GOAL OF THE EXERCISE:
Go through the entries below and return every line that contains "file".

EXTRACTED MATERIAL:

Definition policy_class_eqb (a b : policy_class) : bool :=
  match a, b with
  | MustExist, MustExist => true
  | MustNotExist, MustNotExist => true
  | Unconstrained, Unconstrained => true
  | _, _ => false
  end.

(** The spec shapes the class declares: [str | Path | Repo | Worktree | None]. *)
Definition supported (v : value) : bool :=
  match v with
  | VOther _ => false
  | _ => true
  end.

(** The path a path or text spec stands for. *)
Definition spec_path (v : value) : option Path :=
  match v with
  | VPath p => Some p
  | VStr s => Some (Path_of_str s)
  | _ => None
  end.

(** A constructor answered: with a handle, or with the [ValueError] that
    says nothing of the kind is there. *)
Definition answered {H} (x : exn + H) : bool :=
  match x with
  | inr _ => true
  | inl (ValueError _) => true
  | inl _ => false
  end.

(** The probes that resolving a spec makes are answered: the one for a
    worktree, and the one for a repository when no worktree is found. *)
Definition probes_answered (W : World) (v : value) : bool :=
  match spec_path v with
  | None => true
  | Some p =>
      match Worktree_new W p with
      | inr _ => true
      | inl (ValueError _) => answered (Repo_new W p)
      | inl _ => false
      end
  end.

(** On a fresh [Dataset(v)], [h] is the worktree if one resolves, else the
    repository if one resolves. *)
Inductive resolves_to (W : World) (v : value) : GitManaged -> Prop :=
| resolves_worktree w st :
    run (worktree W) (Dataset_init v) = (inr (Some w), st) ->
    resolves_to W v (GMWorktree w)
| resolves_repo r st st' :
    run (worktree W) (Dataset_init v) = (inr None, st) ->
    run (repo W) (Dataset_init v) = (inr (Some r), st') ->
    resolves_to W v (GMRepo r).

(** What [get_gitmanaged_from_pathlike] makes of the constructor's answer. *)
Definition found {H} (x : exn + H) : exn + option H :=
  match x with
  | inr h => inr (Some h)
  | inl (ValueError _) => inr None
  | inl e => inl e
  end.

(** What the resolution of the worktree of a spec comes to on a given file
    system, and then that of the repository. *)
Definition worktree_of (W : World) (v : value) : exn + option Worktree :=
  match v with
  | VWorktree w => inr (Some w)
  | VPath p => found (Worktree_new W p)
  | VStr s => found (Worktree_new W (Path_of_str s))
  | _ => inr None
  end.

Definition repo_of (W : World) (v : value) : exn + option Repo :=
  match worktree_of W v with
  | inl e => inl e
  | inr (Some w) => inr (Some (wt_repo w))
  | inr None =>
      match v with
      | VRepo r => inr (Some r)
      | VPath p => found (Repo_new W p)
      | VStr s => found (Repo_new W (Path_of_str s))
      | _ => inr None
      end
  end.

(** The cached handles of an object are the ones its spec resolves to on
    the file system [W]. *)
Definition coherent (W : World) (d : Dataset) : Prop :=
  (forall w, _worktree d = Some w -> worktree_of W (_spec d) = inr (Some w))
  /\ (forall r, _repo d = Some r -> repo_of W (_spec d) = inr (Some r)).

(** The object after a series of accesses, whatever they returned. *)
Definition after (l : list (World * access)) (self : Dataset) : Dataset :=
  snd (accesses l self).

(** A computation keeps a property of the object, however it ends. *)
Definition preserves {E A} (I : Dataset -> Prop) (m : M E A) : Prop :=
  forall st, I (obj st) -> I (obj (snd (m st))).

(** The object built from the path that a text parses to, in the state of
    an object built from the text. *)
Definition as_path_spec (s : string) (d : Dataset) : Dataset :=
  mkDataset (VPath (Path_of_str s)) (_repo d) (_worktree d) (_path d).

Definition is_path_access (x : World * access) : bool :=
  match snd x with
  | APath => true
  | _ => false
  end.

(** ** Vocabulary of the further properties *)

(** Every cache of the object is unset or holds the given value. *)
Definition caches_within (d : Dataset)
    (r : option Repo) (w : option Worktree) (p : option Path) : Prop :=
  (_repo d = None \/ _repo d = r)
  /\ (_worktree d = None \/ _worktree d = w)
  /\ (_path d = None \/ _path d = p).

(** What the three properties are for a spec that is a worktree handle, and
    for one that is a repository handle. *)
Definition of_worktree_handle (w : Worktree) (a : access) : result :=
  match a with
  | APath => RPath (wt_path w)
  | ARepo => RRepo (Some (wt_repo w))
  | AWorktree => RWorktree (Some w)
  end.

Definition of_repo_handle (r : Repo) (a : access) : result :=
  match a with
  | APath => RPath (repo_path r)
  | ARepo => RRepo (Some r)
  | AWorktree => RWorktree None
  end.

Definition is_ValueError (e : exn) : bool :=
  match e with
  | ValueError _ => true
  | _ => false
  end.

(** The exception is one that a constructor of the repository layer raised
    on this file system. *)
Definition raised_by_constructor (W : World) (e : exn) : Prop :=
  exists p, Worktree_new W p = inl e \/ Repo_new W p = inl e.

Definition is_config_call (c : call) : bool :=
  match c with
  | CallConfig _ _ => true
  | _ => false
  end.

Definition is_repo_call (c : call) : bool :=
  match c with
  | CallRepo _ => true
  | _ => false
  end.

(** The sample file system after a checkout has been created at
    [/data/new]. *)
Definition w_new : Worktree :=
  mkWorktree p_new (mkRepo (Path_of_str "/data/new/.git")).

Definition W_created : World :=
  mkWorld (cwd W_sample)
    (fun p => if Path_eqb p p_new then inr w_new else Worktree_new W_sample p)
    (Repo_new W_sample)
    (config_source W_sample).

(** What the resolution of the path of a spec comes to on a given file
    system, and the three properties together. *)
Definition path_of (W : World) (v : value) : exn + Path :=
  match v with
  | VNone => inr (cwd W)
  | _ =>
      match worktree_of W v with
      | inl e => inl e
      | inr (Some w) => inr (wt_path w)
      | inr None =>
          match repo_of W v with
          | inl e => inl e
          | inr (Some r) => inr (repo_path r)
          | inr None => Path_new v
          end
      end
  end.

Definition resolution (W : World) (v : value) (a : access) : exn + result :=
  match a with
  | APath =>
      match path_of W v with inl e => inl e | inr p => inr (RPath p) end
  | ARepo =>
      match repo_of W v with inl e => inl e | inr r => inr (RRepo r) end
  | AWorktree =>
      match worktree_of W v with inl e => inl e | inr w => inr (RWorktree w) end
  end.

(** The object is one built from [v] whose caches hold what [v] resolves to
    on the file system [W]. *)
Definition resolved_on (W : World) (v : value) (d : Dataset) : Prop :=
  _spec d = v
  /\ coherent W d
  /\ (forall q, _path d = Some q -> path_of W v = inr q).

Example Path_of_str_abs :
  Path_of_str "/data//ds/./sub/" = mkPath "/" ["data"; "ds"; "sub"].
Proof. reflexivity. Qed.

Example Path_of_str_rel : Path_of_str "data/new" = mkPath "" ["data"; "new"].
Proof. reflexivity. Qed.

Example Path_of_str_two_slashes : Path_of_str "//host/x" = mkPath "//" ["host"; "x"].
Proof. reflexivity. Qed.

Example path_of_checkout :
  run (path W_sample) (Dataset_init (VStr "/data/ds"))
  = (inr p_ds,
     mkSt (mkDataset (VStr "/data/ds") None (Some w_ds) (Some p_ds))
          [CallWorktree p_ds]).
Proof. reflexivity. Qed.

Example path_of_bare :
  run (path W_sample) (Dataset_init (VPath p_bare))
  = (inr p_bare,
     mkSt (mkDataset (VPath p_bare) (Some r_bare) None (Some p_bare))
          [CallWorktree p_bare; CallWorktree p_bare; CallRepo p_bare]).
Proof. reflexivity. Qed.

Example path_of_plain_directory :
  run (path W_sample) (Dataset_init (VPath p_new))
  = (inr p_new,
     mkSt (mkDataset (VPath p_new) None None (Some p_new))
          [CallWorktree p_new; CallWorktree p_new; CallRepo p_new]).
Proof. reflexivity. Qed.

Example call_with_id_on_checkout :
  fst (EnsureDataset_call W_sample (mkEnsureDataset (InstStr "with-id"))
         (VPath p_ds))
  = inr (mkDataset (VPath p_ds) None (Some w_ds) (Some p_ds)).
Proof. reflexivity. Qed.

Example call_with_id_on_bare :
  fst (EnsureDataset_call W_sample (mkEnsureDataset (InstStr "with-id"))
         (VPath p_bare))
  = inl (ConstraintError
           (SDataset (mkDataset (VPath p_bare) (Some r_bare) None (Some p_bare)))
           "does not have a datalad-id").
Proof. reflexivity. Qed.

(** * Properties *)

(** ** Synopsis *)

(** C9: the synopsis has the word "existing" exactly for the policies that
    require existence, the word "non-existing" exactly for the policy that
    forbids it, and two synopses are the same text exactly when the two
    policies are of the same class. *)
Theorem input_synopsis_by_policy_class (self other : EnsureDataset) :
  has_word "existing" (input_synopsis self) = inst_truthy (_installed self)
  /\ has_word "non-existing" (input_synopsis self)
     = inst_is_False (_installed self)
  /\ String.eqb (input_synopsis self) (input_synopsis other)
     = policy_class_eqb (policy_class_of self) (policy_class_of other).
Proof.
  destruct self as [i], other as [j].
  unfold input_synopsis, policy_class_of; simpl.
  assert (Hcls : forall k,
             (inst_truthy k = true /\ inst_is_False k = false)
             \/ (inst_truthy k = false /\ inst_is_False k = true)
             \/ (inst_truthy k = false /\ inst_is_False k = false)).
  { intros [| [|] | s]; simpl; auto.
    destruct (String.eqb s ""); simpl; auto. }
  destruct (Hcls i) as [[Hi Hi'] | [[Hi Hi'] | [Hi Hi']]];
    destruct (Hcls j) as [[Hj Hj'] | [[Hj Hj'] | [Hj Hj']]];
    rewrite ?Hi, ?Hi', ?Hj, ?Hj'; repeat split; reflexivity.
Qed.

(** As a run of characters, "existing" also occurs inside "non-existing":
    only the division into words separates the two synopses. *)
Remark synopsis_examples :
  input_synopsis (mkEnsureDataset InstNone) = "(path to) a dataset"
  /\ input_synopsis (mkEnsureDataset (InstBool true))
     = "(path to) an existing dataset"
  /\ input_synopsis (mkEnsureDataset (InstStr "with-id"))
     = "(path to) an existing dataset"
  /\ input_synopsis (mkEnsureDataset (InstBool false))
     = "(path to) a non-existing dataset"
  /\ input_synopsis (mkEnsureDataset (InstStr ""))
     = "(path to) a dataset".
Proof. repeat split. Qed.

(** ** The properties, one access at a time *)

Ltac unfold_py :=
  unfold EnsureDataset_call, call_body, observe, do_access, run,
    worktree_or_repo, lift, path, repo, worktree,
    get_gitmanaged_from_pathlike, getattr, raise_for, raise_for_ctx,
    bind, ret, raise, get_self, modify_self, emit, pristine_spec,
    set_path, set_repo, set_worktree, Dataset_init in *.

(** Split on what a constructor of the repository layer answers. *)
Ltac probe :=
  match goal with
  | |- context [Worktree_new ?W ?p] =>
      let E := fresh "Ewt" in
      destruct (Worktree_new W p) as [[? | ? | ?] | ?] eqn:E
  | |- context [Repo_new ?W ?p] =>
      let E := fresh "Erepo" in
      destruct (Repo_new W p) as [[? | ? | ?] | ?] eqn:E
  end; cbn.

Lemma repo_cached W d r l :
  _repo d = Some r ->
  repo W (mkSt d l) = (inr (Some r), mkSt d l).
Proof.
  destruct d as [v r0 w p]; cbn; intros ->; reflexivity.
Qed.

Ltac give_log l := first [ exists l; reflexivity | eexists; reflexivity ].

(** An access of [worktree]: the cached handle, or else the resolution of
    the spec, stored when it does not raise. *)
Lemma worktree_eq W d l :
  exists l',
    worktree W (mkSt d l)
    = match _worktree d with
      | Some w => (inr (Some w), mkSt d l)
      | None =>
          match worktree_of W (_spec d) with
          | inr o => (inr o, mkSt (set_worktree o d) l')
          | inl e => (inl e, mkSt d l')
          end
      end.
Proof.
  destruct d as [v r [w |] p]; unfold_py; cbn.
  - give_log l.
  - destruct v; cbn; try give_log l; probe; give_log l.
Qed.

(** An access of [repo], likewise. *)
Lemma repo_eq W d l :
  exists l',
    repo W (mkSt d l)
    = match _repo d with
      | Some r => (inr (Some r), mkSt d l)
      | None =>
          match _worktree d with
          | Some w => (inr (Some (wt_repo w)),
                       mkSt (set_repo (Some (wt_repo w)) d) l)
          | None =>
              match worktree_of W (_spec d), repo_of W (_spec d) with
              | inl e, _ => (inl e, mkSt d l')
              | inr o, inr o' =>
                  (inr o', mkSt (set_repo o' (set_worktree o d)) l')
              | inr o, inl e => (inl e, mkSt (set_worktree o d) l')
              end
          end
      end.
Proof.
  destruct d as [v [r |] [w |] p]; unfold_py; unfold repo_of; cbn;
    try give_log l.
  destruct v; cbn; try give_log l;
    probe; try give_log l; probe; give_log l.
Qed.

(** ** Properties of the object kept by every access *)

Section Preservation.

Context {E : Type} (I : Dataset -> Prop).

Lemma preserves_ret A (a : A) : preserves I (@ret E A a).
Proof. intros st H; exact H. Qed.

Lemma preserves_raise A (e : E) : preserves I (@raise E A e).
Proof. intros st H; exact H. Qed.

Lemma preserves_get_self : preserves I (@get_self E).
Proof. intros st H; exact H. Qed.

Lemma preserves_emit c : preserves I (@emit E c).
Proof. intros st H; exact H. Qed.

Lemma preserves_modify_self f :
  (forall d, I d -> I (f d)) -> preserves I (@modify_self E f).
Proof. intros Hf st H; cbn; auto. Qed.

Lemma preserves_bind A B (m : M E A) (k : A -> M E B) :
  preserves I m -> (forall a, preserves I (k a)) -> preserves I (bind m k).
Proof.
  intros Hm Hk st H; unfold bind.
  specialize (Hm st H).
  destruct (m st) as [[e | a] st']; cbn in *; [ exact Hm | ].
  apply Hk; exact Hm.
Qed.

WRITTEN SOLUTION:
(** What the resolution of the worktree of a spec comes to on a given file
    the file system [W]. *)
    on this file system. *)
(** The sample file system after a checkout has been created at
(** What the resolution of the path of a spec comes to on a given file
    on the file system [W]. *)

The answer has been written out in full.